Will creating artificial life help us understand life in the universe?


It sure will. It will help us understand the chemical pathways that allow life to emerge on a planet, and to understand what the minimum requirements for a living system are so that we can identify its traces in our data. A spectacular experiment announced in 1999 by Dr. Clyde A. Hutchison III, at the University of North Carolina and his colleagues at The Institute for Genomic Research (TIGR), found that roughly a third of the genes in the disease-causing Mycoplasma genitalium were unnecessary for the bacterium’s survival. It normally has 517 genes, the smallest known, but they could get the bacterium to work with only about 265 to 350 genes. A continuation of this experiment was announced in November 2002, and is being funded at TIGR by the Department of Energy. One of the first genes they'll delete is the one that gives Mycoplasma genitalium the ability to adhere to human cells.

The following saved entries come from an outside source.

(* ===== verification/Sql.v ===== *)
(** What [internal/storage/postgres] uses of PostgreSQL and of its driver: the
    tables of [src/migrations], the errors of a statement, column types, and
    the connection over which statements and transactions run.  The server's
    own choices are the class [Postgres]: the text it keeps of a JSON value,
    the resolution of its timestamps, its collation, the order of a scan, and
    the statements that are interrupted. *)

From Stdlib Require Import ZArith Lia.
From S2P Require Import Prelude GoLib Domain Guardrail Rollout.
Import Domain Rollout.
Open Scope string_scope.
Open Scope list_scope.
Open Scope Z_scope.

Module Sql.

(** * Errors *)

(** [pgx.ErrNoRows]: the statement returned no row to scan. *)
Definition ErrNoRows : error := ESentinel "pgx.ErrNoRows" "no rows in result set".

(** A [*pgconn.PgError], with its code and its constraint. *)
Definition PgError (code constraint : string) : error :=
  EForeign "pgconn.PgError" ("SQLSTATE " +:+ code)%string [code; constraint].

(** [errors.As(err, &pgErr)]. *)
Fixpoint as_PgError (e : error) : option (string * string) :=
  match e with
  | EForeign kind _ [code; constraint] =>
      if bool_decide (kind = "pgconn.PgError") then Some (code, constraint) else None
  | EWrap c _ _ | EWrapV c _ => as_PgError c
  | _ => None
  end.

Definition unique_violation := PgError "23505".
Definition foreign_key_violation := PgError "23503".
Definition check_violation := PgError "23514".
Definition not_null_violation := PgError "23502" "".

(** * The tables

    A row has the columns of its table; a table whose columns are the fields
    of a domain record uses that record.  Every table is indexed by its
    primary key. *)

(** [src/migrations/000002_config_registry.sql:10-20] config_definitions *)
Record DefinitionRow := MkDefinitionRow {
  dw_id : string; dw_tenant_id : string; dw_config_key : string; dw_description : string;
  dw_schema : string; dw_default_value : option string;
  dw_created_at : Time; dw_updated_at : Time }.

(** [src/migrations/000002_config_registry.sql:33-40] config_environment_states *)
Record StateRow := MkStateRow {
  sw_config_definition_id : string; sw_environment : string;
  sw_stable_version_id : option string; sw_active_rollout_id : string; sw_updated_at : Time }.

(** [src/migrations/000003_agents.sql:1-10] agents *)
Record AgentRow := MkAgentRow {
  aw_id : string; aw_service : string; aw_environment : string; aw_zone : string;
  aw_instance : string; aw_labels : string; aw_registered_at : Time; aw_last_seen_at : Time }.

(** [src/migrations/000004_rollouts.sql:1-31] rollouts *)
Record RolloutRow := MkRolloutRow {
  rw_id : string; rw_tenant_id : string; rw_config_definition_id : string;
  rw_config_key : string; rw_environment : string; rw_target_services : string;
  rw_stable_version_id : string; rw_candidate_version_id : string;
  rw_candidate_version_number : Z; rw_state : string; rw_current_stage_id : string;
  rw_current_stage_index : Z; rw_required_ack_percentage : float64;
  rw_guardrails : string; rw_guardrail_failures : string; rw_stage_started_at : Time;
  rw_deployment_timeout_seconds : Z; rw_rollout_max_duration_seconds : Z;
  rw_rollback_timeout_seconds : Z; rw_rollback_status : string;
  rw_created_at : Time; rw_updated_at : Time }.

(** [src/migrations/000004_rollouts.sql:33-43] rollout_stages *)
Record StageRow := MkStageRow {
  gw_id : string; gw_rollout_id : string; gw_stage_order : Z; gw_percentage : Z;
  gw_minimum_duration_seconds : Z }.

(** [src/migrations/000004_rollouts.sql:45-57] rollout_stage_targets *)
Record TargetRow := MkTargetRow {
  tw_rollout_id : string; tw_stage_id : string; tw_agent_id : string; tw_bucket : Z;
  tw_expected_version_id : string; tw_snapshot_revision : Z; tw_status : string;
  tw_created_at : Time; tw_acked_at : option Time }.

Record Database := MkDatabase {
  db_tenants : gmap string Tenant;
  db_definitions : gmap string DefinitionRow;
  db_versions : gmap string ConfigVersion;
  db_states : gmap (string * string) StateRow;
  db_agents : gmap string AgentRow;
  db_credentials : gmap string AgentCredential;
  db_acknowledgements : gmap string AgentAcknowledgement;
  db_rollouts : gmap string RolloutRow;
  db_stages : gmap string StageRow;
  db_targets : gmap (string * string * string) TargetRow;
  db_revision : Z }.

(** The migrated database: empty tables, the sequence at its start. *)
Definition migrated : Database := MkDatabase ∅ ∅ ∅ ∅ ∅ ∅ ∅ ∅ ∅ ∅ 1.

Definition set_tenants t (d : Database) : Database :=
  MkDatabase t (db_definitions d) (db_versions d) (db_states d) (db_agents d) (db_credentials d)
    (db_acknowledgements d) (db_rollouts d) (db_stages d) (db_targets d) (db_revision d).
Definition set_definitions t (d : Database) : Database :=
  MkDatabase (db_tenants d) t (db_versions d) (db_states d) (db_agents d) (db_credentials d)
    (db_acknowledgements d) (db_rollouts d) (db_stages d) (db_targets d) (db_revision d).
Definition set_versions t (d : Database) : Database :=
  MkDatabase (db_tenants d) (db_definitions d) t (db_states d) (db_agents d) (db_credentials d)
    (db_acknowledgements d) (db_rollouts d) (db_stages d) (db_targets d) (db_revision d).
Definition set_states t (d : Database) : Database :=
  MkDatabase (db_tenants d) (db_definitions d) (db_versions d) t (db_agents d) (db_credentials d)
    (db_acknowledgements d) (db_rollouts d) (db_stages d) (db_targets d) (db_revision d).
Definition set_agents t (d : Database) : Database :=
  MkDatabase (db_tenants d) (db_definitions d) (db_versions d) (db_states d) t (db_credentials d)
    (db_acknowledgements d) (db_rollouts d) (db_stages d) (db_targets d) (db_revision d).
Definition set_credentials t (d : Database) : Database :=
  MkDatabase (db_tenants d) (db_definitions d) (db_versions d) (db_states d) (db_agents d) t
    (db_acknowledgements d) (db_rollouts d) (db_stages d) (db_targets d) (db_revision d).
Definition set_acknowledgements t (d : Database) : Database :=
  MkDatabase (db_tenants d) (db_definitions d) (db_versions d) (db_states d) (db_agents d)
    (db_credentials d) t (db_rollouts d) (db_stages d) (db_targets d) (db_revision d).
Definition set_rollouts t (d : Database) : Database :=
  MkDatabase (db_tenants d) (db_definitions d) (db_versions d) (db_states d) (db_agents d)
    (db_credentials d) (db_acknowledgements d) t (db_stages d) (db_targets d) (db_revision d).
Definition set_stages t (d : Database) : Database :=
  MkDatabase (db_tenants d) (db_definitions d) (db_versions d) (db_states d) (db_agents d)
    (db_credentials d) (db_acknowledgements d) (db_rollouts d) t (db_targets d) (db_revision d).
Definition set_targets t (d : Database) : Database :=
  MkDatabase (db_tenants d) (db_definitions d) (db_versions d) (db_states d) (db_agents d)
    (db_credentials d) (db_acknowledgements d) (db_rollouts d) (db_stages d) t (db_revision d).
Definition set_revision r (d : Database) : Database :=
  MkDatabase (db_tenants d) (db_definitions d) (db_versions d) (db_states d) (db_agents d)
    (db_credentials d) (db_acknowledgements d) (db_rollouts d) (db_stages d) (db_targets d) r.

(** * The server *)

(** [pg_jsonb] is the text a [JSONB] column returns for a text it was given,
    or the code of the error; [pg_timestamp] the instant a [TIMESTAMPTZ] column
    keeps; [pg_text_le] the order of the database's collation; [pg_scan n] the
    order in which the [n]-th statement finds the rows of a table.  [pg_trip
    ctx n] is the error of the [n]-th exchange with the server, if it is
    interrupted, and whether the server had done its work by then. *)
Class Postgres := {
  pg_jsonb : string → result_ string string;
  pg_timestamp : Time → Time;
  pg_text_le : string → string → bool;
  pg_scan : nat → RangeOrder;
  pg_trip : Context → nat → option (error * bool) }.

(** A connection of the pool: the committed database, the copy an open
    transaction works on, and the number of exchanges so far. *)
Record Conn := MkConn { cn_db : Database; cn_tx : option Database; cn_trips : nat }.

Section server.
Context `{Postgres}.

(** A statement sees the database and either changes it or fails; a failed
    statement changes nothing. *)
Abbreviation Stmt := (M Database).

(** ** Column types *)

(** [TEXT]: valid UTF-8 without zero bytes. *)
Definition text (s : string) : Stmt string :=
  if utf8_valid s && negb (has_byte NUL s) then mret s else mthrow (PgError "22021" "").

(** [INTEGER]: the driver refuses what does not fit 32 bits. *)
Definition int4_max : Z := 2 ^ 31 - 1.
Definition int4 (z : Z) : Stmt Z :=
  if (- 2 ^ 31 <=? z) && (z <=? int4_max) then mret z
  else mthrow (EForeign "pgtype" "greater than maximum value for int4" []).

Definition jsonb (s : string) : Stmt string :=
  match pg_jsonb s with Ok t => mret t | Err code => mthrow (PgError code "") end.
Definition not_null {A} (v : option A) : Stmt A :=
  match v with Some a => mret a | None => mthrow not_null_violation end.
Definition timestamptz (t : Time) : Stmt Time := mret (pg_timestamp t).

(** A parameter that may be [NULL]. *)
Definition nullable {A} (column : A → Stmt A) (v : option A) : Stmt (option A) :=
  match v with Some a => a ← column a; mret (Some a) | None => mret None end.

(** ** Constraints *)

Definition has_row {K A} `{Countable K} (table : gmap K A) (k : K) : bool :=
  bool_decide (is_Some (table !! k)).
Definition some_row {K A} `{Countable K} (p : A → bool) (table : gmap K A) : bool :=
  existsb p (map_to_list table).*2.

Definition unique (taken : bool) (constraint : string) : Stmt unit :=
  guard_err taken (unique_violation constraint).
Definition references {A} (table : gmap string A) (key constraint : string) : Stmt unit :=
  guard_err (negb (has_row table key)) (foreign_key_violation constraint).
Definition check (holds : bool) (constraint : string) : Stmt unit :=
  guard_err (negb holds) (check_violation constraint).

(** ** Exchanges *)

Definition this_db (w : Conn) : Database := default (cn_db w) (cn_tx w).
Definition trip (w : Conn) : Conn := MkConn (cn_db w) (cn_tx w) (S (cn_trips w)).
Definition put_db (d : Database) (w : Conn) : Conn :=
  match cn_tx w with
  | Some _ => MkConn (cn_db w) (Some d) (cn_trips w)
  | None => MkConn d None (cn_trips w)
  end.

(** [Exec], [Query] and [QueryRow(..).Scan]: one statement, in the open
    transaction or on its own. *)
Definition Exec {A} (ctx : Context) (stmt : Stmt A) : M Conn A := λ w,
  let performed := match stmt (this_db w) with
                   | (Ok _, d) => put_db d w
                   | (Err _, _) => w
                   end in
  match pg_trip ctx (cn_trips w) with
  | Some (err, false) => (Err err, trip w)
  | Some (err, true) => (Err err, trip performed)
  | None => ((stmt (this_db w)).1, trip performed)
  end.

(** A query whose result depends on the order of the scan. *)
Definition Query {A} (ctx : Context) (stmt : RangeOrder → Stmt A) : M Conn A := λ w,
  Exec ctx (stmt (pg_scan (cn_trips w))) w.

Definition Begin (ctx : Context) : M Conn unit := λ w,
  match pg_trip ctx (cn_trips w) with
  | Some (err, _) => (Err err, trip w)
  | None => (Ok tt, MkConn (cn_db w) (Some (cn_db w)) (S (cn_trips w)))
  end.

Definition Commit (ctx : Context) : M Conn unit := λ w,
  let committed := MkConn (this_db w) None (S (cn_trips w)) in
  match pg_trip ctx (cn_trips w) with
  | Some (err, false) => (Err err, trip w)
  | Some (err, true) => (Err err, committed)
  | None => (Ok tt, committed)
  end.

(** [defer tx.Rollback(ctx)]: the changes of a transaction that was not
    committed are forgotten, whatever the outcome of the rollback. *)
Definition defer_Rollback {A} (m : M Conn A) : M Conn A := λ w,
  let '(r, w') := m w in (r, MkConn (cn_db w') None (cn_trips w')).

(** [if err != nil { return f(err) }]. *)
Definition mapped {W A} (f : error → error) (m : M W A) : M W A := λ w,
  match m w with (Err e, w') => (Err (f e), w') | r => r end.

(** [SELECT .. FROM table WHERE p ORDER BY le]. *)
Definition select {A} (scan : RangeOrder) (table : gmap string A) (p : A → bool)
    (le : A → A → bool) : list A :=
  SortFunc le (filter (λ a, p a = true) (map_values scan table)).
Definition select_row {A} (rows : list A) : Stmt A :=
  match rows with row :: _ => mret row | [] => mthrow ErrNoRows end.

End server.
End Sql.
(* ===== verification/PostgresSpec.v ===== *)
(** What the operations of the PostgreSQL store do: queries by key and in
    order, transactions that happen entirely or not at all, and the statements
    that are known to succeed. *)

From Stdlib Require Import ZArith Lia.
From S2P Require Import Prelude GoLib Host Http Domain Guardrail Registry AgentRegistry Rollout Sql Postgres PostgresFacts PostgresInvariants.
Import Domain Rollout Sql Postgres PostgresFacts PostgresInvariants.
Open Scope string_scope.
Open Scope list_scope.
Open Scope Z_scope.

Module PostgresSpec.

(** * Queries *)

Section select.
Context {A : Type} (scan : RangeOrder) (Hscan : range_ok scan).
Implicit Types (table : gmap string A) (p : A → bool) (le : A → A → bool).

Lemma elem_of_select table p le x :
  x ∈ select scan table p le ↔ p x = true ∧ ∃ k, table !! k = Some x.
Proof. unfold select. by rewrite SortFunc_perm, list_elem_of_filter, elem_of_map_values. Qed.

Lemma NoDup_select table p le (key : A → string) :
  (∀ k x, table !! k = Some x → key x = k) → NoDup (key <$> select scan table p le).
Proof.
  intros Hkey. unfold select. rewrite SortFunc_perm.
  eapply sublist_NoDup; [|apply fmap_sublist, sublist_filter].
  apply NoDup_map_values; [done|]. intros k k' x x' Hk Hk' Hx.
  rewrite <-(Hkey _ _ Hk), <-(Hkey _ _ Hk'). done.
Qed.

(** At most one row satisfies the condition. *)
Lemma select_none table p le : (∀ k x, table !! k = Some x → p x = false) → select scan table p le = [].
Proof.
  intros Hno. destruct (select scan table p le) as [|x l] eqn:Hl; [done|].
  assert (x ∈ select scan table p le) as [Hp [k Hk]]%elem_of_select by (rewrite Hl; by left).
  rewrite (Hno _ _ Hk) in Hp. done.
Qed.

Lemma select_one table p le (key : A → string) k x :
  (∀ k x, table !! k = Some x → key x = k) → table !! k = Some x → p x = true →
  (∀ k' x', table !! k' = Some x' → p x' = true → k' = k) → select scan table p le = [x].
Proof.
  intros Hkey Hx Hp Hone. pose proof (NoDup_select table p le key Hkey) as Hnd.
  assert (∀ y, y ∈ select scan table p le ↔ y = x) as Hmem.
  { intros y. rewrite elem_of_select. split.
    - intros [Hy [k' Hk']]. pose proof (Hone _ _ Hk' Hy). congruence.
    - intros ->. eauto. }
  apply Permutation_singleton_r. apply NoDup_Permutation.
  - by eapply NoDup_fmap_1.
  - apply NoDup_singleton.
  - intros y. by rewrite Hmem, list_elem_of_singleton.
Qed.

(** The row of a key. *)
Lemma select_key table le (key : A → string) k :
  (∀ k x, table !! k = Some x → key x = k) →
  select scan table (λ x, bool_decide (key x = k)) le = option_list (table !! k).
Proof.
  intros Hkey. destruct (table !! k) as [x|] eqn:Hk; simpl.
  - eapply select_one; [done|done|by apply bool_decide_eq_true; eauto|].
    intros k' x' Hx' Heq%bool_decide_eq_true. rewrite <-Heq. symmetry. eauto.
  - apply select_none. intros k' x' Hx'. apply bool_decide_eq_false. intros <-.
    rewrite (Hkey _ _ Hx') in Hk. congruence.
Qed.
End select.

(** An order by a number that tells the selected rows apart. *)
Section ordered.
Context {A : Type} (scan : RangeOrder) (Hscan : range_ok scan) (rank : A → Z).
Abbreviation by_rank := (λ a b : A, rank a <=? rank b).

Lemma by_rank_trans : Transitive (λ a b, Is_true (by_rank a b)).
Proof. intros a b c. rewrite !Is_true_true, !Z.leb_le. lia. Qed.
Lemma by_rank_total : Total (λ a b, Is_true (by_rank a b)).
Proof. intros a b. rewrite !Is_true_true, !Z.leb_le. lia. Qed.

Lemma select_ordered (table : gmap string A) p l :
  (∀ x, x ∈ l ↔ p x = true ∧ ∃ k, table !! k = Some x) →
  (∀ k k' x, table !! k = Some x → table !! k' = Some x → k = k') →
  StronglySorted (λ a b, rank a < rank b) l →
  select scan table p by_rank = l.
Proof.
  intros Hmem Hinj Hs. unfold select.
  assert (filter (λ a, p a = true) (map_values scan table) ≡ₚ l) as Hp.
  { apply NoDup_Permutation.
    - eapply sublist_NoDup; [|apply sublist_filter].
      rewrite <-(list_fmap_id (map_values _ _)). apply NoDup_map_values; [done|].
      intros k k' x x' Hk Hk' Hx. cbn in Hx. subst x'. by eapply Hinj.
    - clear Hmem. induction Hs as [|x l _ IH Hx]; [constructor|]. constructor; [|done].
      intros Hin. rewrite Forall_forall in Hx. specialize (Hx x Hin). lia.
    - intros x. by rewrite Hmem, list_elem_of_filter, elem_of_map_values. }
  apply SortFunc_canonical; [exact by_rank_trans|exact by_rank_total| |exact (Permutation_sym Hp)|].
  - intros x y Hx Hy. rewrite Hp in Hx, Hy. clear Hmem Hp. rewrite !Is_true_true, !Z.leb_le.
    induction Hs as [|z l _ IH Hz]; [by apply elem_of_nil in Hx|]. rewrite Forall_forall in Hz.
    apply elem_of_cons in Hx as [->|Hx]; apply elem_of_cons in Hy as [->|Hy]; intros; [done|..].
    + specialize (Hz _ Hy). lia.
    + specialize (Hz _ Hx). lia.
    + by apply IH.
  - eapply StronglySorted_weaken; [|exact Hs]. intros a b Hab. cbv beta in *. apply Is_true_true, Z.leb_le. lia.
Qed.
End ordered.

(** * Transactions *)

Section transactions.
Context `{Sql.Postgres}.

(** No transaction is open and the database is [d]. *)
Definition outside (d : Database) (w : Conn) : Prop := cn_db w = d ∧ cn_tx w = None.
(** A transaction begun on [d0] has reached [d]. *)
Definition in_tx (d0 d : Database) (w : Conn) : Prop := cn_db w = d0 ∧ cn_tx w = Some d.

Lemma wp_Exec_outside {A} ctx (stmt : M Database A) (Q : res A → Conn → Prop) d w :
  outside d w →
  (∀ err b n w', pg_trip ctx n = Some (err, b) → outside d w' → Q (Err err) w') →
  (∀ e d' w', stmt d = (Err e, d') → outside d w' → Q (Err e) w') →
  (∀ err a n d' w', pg_trip ctx n = Some (err, true) → stmt d = (Ok a, d') → outside d' w' →
     Q (Err err) w') →
  (∀ a d' w', stmt d = (Ok a, d') → outside d' w' → Q (Ok a) w') → wp (Exec ctx stmt) Q w.
Proof.
  intros [<- Htx] H1 H2 H3 H4.
  assert (this_db w = cn_db w) as Hdb by (unfold this_db; by rewrite Htx).
  assert (∀ d', outside d' (trip (put_db d' w))) as Hput
    by (intros d'; unfold put_db, trip, outside; by rewrite Htx).
  apply wp_Exec; rewrite ?Hdb.
  - intros err b Ht. by eapply H1.
  - intros err a d' Ht Hs. by eapply H3.
  - intros a d' Hs. by eapply H4.
  - intros e d' Hs. by eapply H2.
Qed.

Lemma wp_Exec_in_tx {A} ctx (stmt : M Database A) (Q : res A → Conn → Prop) d0 d w :
  in_tx d0 d w →
  (∀ e d' w', in_tx d0 d' w' → Q (Err e) w') →
  (∀ a d' w', stmt d = (Ok a, d') → in_tx d0 d' w' → Q (Ok a) w') → wp (Exec ctx stmt) Q w.
Proof.
  intros [<- Htx] H1 H2.
  assert (this_db w = d) as Hdb by (unfold this_db; by rewrite Htx).
  assert (∀ d', in_tx (cn_db w) d' (trip (put_db d' w))) as Hput
    by (intros d'; unfold put_db, trip, in_tx; by rewrite Htx).
  apply wp_Exec; rewrite ?Hdb; intros; try (by eapply H1; split); try (by eapply H1, Hput).
  by eapply H2.
Qed.

Lemma wp_Begin ctx (Q : res unit → Conn → Prop) d w :
  outside d w →
  (∀ e w', outside d w' → Q (Err e) w') → (∀ w', in_tx d d w' → Q (Ok tt) w') →
  wp (Begin ctx) Q w.
Proof.
  intros [<- Htx] H1 H2. unfold wp, Begin.
  destruct (pg_trip _ _) as [[err b]|]; simpl; [by apply H1|by apply H2].
Qed.

(** The outcome of a commit whose answer is lost is either. *)
Lemma wp_Commit ctx (Q : res unit → Conn → Prop) d0 d w :
  in_tx d0 d w →
  (∀ e w', cn_db w' = d0 ∨ cn_db w' = d → Q (Err e) w') →
  (∀ w', cn_db w' = d → Q (Ok tt) w') → wp (Commit ctx) Q w.
Proof.
  intros [<- Htx] H1 H2. unfold wp, Commit.
  assert (this_db w = d) as -> by (unfold this_db; by rewrite Htx).
  destruct (pg_trip _ _) as [[err []]|]; simpl; [by apply H1; right|by apply H1; left|by apply H2].
Qed.

Lemma wp_defer {A} (m : M Conn A) (Q : res A → Conn → Prop) w :
  wp m (λ r w', ∀ n, Q r (MkConn (cn_db w') None n)) w → wp (defer_Rollback m) Q w.
Proof. unfold wp, defer_Rollback. destruct (m w) as [r w']; simpl. auto. Qed.

Lemma wp_Query {A} ctx (stmt : RangeOrder → M Database A) (Q : res A → Conn → Prop) w :
  wp (Exec ctx (stmt (pg_scan (cn_trips w)))) Q w → wp (Query ctx stmt) Q w.
Proof. done. Qed.

(** A query that is not interrupted reads the database. *)
Lemma wp_Query_reads `{!PostgresLaws} {A} ctx (stmt : RangeOrder → M Database A)
    (Q : res A → Conn → Prop) d w :
  uninterrupted ctx → outside d w →
  (∀ scan, range_ok scan → yields (stmt scan) (λ _ d', d' = d) d) →
  (∀ scan w', range_ok scan → outside d w' → Q (stmt scan d).1 w') → wp (Query ctx stmt) Q w.
Proof.
  intros Hctx Hw Hread HQ. pose proof (pg_scan_ok (cn_trips w)) as Hs. apply wp_Query. eapply wp_Exec_outside; [done|..].
  - intros err b n w' Ht. by rewrite Hctx in Ht.
  - intros e d' w' He Hw'. specialize (HQ _ w' Hs Hw'). by rewrite He in HQ.
  - intros err a n d' w' Ht. by rewrite Hctx in Ht.
  - intros a d' w' Ha Hw'. assert (d' = d) as -> by (by eapply Hread).
    specialize (HQ _ w' Hs Hw'). by rewrite Ha in HQ.
Qed.

(** ** Versions *)

Lemma max_of_nonneg l : 0 ≤ max_of l.
Proof. induction l; simpl; lia. Qed.
Lemma max_of_ge l z : z ∈ l → z ≤ max_of l.
Proof.
  induction l as [|y l IH]; [by intros ?%elem_of_nil|]. simpl.
  intros [->|Hz]%elem_of_cons; [lia|]. specialize (IH Hz). lia.
Qed.
Lemma max_of_elem l : max_of l = 0 ∨ max_of l ∈ l.
Proof.
  induction l as [|y l IH]; [by left|]. simpl. destruct (Z.max_spec y (max_of l)) as [[_ ->]|[_ ->]].
  - destruct IH; [by left|]. right. by right.
  - right. by left.
Qed.

Definition next_number (d : Database) (id : string) : Z :=
  max_of (v_VersionNumber <$> versions_of d id) + 1.

Definition stored_version (v : ConfigVersion) (value : string) : ConfigVersion :=
  MkConfigVersion (v_ID v) (v_ConfigDefinitionID v) (v_VersionNumber v) value
    (v_SourceCommitSHA v) (v_CreatedBy v) (pg_timestamp (v_CreatedAt v)).

(** [d'] is [d] with the row of [v]. *)
Definition version_added (d : Database) (v : ConfigVersion) (d' : Database) : Prop :=
  v_Value v ≠ "" ∧ refers (db_definitions d) (v_ConfigDefinitionID v) ∧
  db_versions d !! v_ID v = None ∧
  ∃ value, pg_jsonb (v_Value v) = Ok value ∧
           d' = set_versions (<[v_ID v := stored_version v value]> (db_versions d)) d.

Lemma insert_version_yields v d :
  yields (insert_version (v_ID v) (v_ConfigDefinitionID v) (v_VersionNumber v) (v_Value v)
            (v_SourceCommitSHA v) (v_CreatedBy v) (v_CreatedAt v))
    (λ _ d', version_added d v d') d.
Proof.
  unfold insert_version. yields_run.
  all: unfold nullableJSON in *; destruct (empty_str (v_Value v)) eqn:He; simplify_eq.
  all: split; [by apply empty_str_false|]. all: rewrite has_row_false in *; eauto 6.
Qed.

Lemma CreateVersion_numbers ctx ver d w :
  outside d w →
  wp (CreateVersion ctx ver) (λ r w',
    let ver' := set_number ver (next_number d (v_ConfigDefinitionID ver)) in
    cn_tx w' = None ∧
    match r with
    | Ok v => v = ver' ∧ version_added d ver' (cn_db w')
    | Err _ => cn_db w' = d ∨ version_added d ver' (cn_db w')
    end) w.
Proof.
  intros Hw. unfold CreateVersion. wp_step. apply wp_mapped. eapply wp_Begin; [done| |].
  { intros e w1 [H1 H2]. auto. }
  intros w1 Hw1. apply wp_defer. wp_step. apply wp_mapped.
  eapply wp_Exec_in_tx; [done|intros e d1 w2 [? _]; by auto|]. intros id d1 w2 Hl Hw2.
  assert (d1 = d) as ->.
  { refine ((_ : yields (lock_definition _) (λ _ d', d' = d) d) _ _ Hl).
    unfold lock_definition. by yields_run. }
  wp_step. apply wp_mapped. eapply wp_Exec_in_tx; [done|intros e d2 w3 [? _]; by auto|].
  intros n d2 w3 Hn Hw3.
  assert (n = next_number d (v_ConfigDefinitionID ver) ∧ d2 = d) as [-> ->].
  { refine ((_ : yields (next_version_number _) (λ n d', n = _ ∧ d' = d) d) _ _ Hn).
    unfold next_version_number. by yields_run. }
  cbv zeta. wp_step. apply wp_mapped.
  eapply wp_Exec_in_tx; [done|intros e d3 w4 [? _]; by auto|]. intros [] d3 w4 Hi Hw4.
  apply insert_version_yields in Hi. wp_step. apply wp_mapped.
  eapply wp_Commit; [done|intros e w5 [Heq|Heq] n; simpl; rewrite Heq; auto|].
  intros w5 <-. wp_step. done.
Qed.

(** ** Statements that succeed *)

Lemma run_bind {A B} (m : M Database A) (k : A → M Database B) d a d1 r :
  m d = (Ok a, d1) → k a d1 = r → (m ≫= k) d = r.
Proof. intros Hm Hk. unfold mbind, M_bind. by rewrite Hm. Qed.
Lemma run_text s d : text_ok s = true → text s d = (Ok s, d).
Proof. unfold text, text_ok. by intros ->. Qed.
Lemma run_int4 z d : - 2 ^ 31 ≤ z ≤ int4_max → int4 z d = (Ok z, d).
Proof. intros Hz. unfold int4. by rewrite (proj2 (andb_true_iff _ _)) by (unfold int4_max in *; lia). Qed.
Lemma run_jsonb s t d : pg_jsonb s = Ok t → jsonb s d = (Ok t, d).
Proof. unfold jsonb. by intros ->. Qed.
Lemma run_unique taken c d : taken = false → unique taken c d = (Ok tt, d).
Proof. by intros ->. Qed.
Lemma run_check holds c d : holds = true → check holds c d = (Ok tt, d).
Proof. by intros ->. Qed.
Lemma run_references {A} (table : gmap string A) k c d :
  refers table k → references table k c d = (Ok tt, d).
Proof. intros Hk. unfold references, has_row. by rewrite bool_decide_eq_true_2. Qed.

End transactions.

Ltac run_step :=
  lazymatch goal with
  | |- mbind _ (text _) _ = _ => eapply run_bind; [apply run_text|]
  | |- mbind _ (int4 _) _ = _ => eapply run_bind; [apply run_int4|]
  | |- mbind _ (jsonb _) _ = _ => eapply run_bind; [apply run_jsonb|]
  | |- mbind _ (timestamptz _) _ = _ => eapply run_bind; [reflexivity|]
  | |- mbind _ get_world _ = _ => eapply run_bind; [reflexivity|]
  | |- mbind _ (unique _ _) _ = _ => eapply run_bind; [apply run_unique|]
  | |- mbind _ (check _ _) _ = _ => eapply run_bind; [apply run_check|]
  | |- mbind _ (references _ _ _) _ = _ => eapply run_bind; [apply run_references|]
  end.
Ltac run_stmt := repeat (cbv beta; run_step).
End PostgresSpec.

Many of the 200 genes to be deleted make it possible for the organism to survive in a hostile environment. The end result will be a delicate creature that survives only in a laboratory petri dish. But can we create a living organism with only 100 genes? How about 50? In a separate set of experiments using compounds present in interstellar clouds, astronomer Jason Dworkin and his colleagues at the NASA Ames Research Center created an organic goo that contained small cell-like vesicles. They used a vacuum into which 100 parts of water, 50 parts methanol, 50 parts ammonia, and one part carbon monoxide were added. As ultraviolet light shined on the mixture, it was cooled to a mere 15 degrees Kelvin for two days, then allowed to warm to room temperature for another two days. This was repeated for a month and the result was a black deposit containing a number of complex molecules and small round blobs that look amazingly like little cells.

Further analysis showed that these were thin walls of lipid molecules identical to cell membranes. Most living organisms squander dozens of genes to create such membranes themselves. Here you get them free of charge. Somewhere between these two experiments it is hoped we will eventually capture the step-by-step process that turns inorganic materials into self-replicating systems.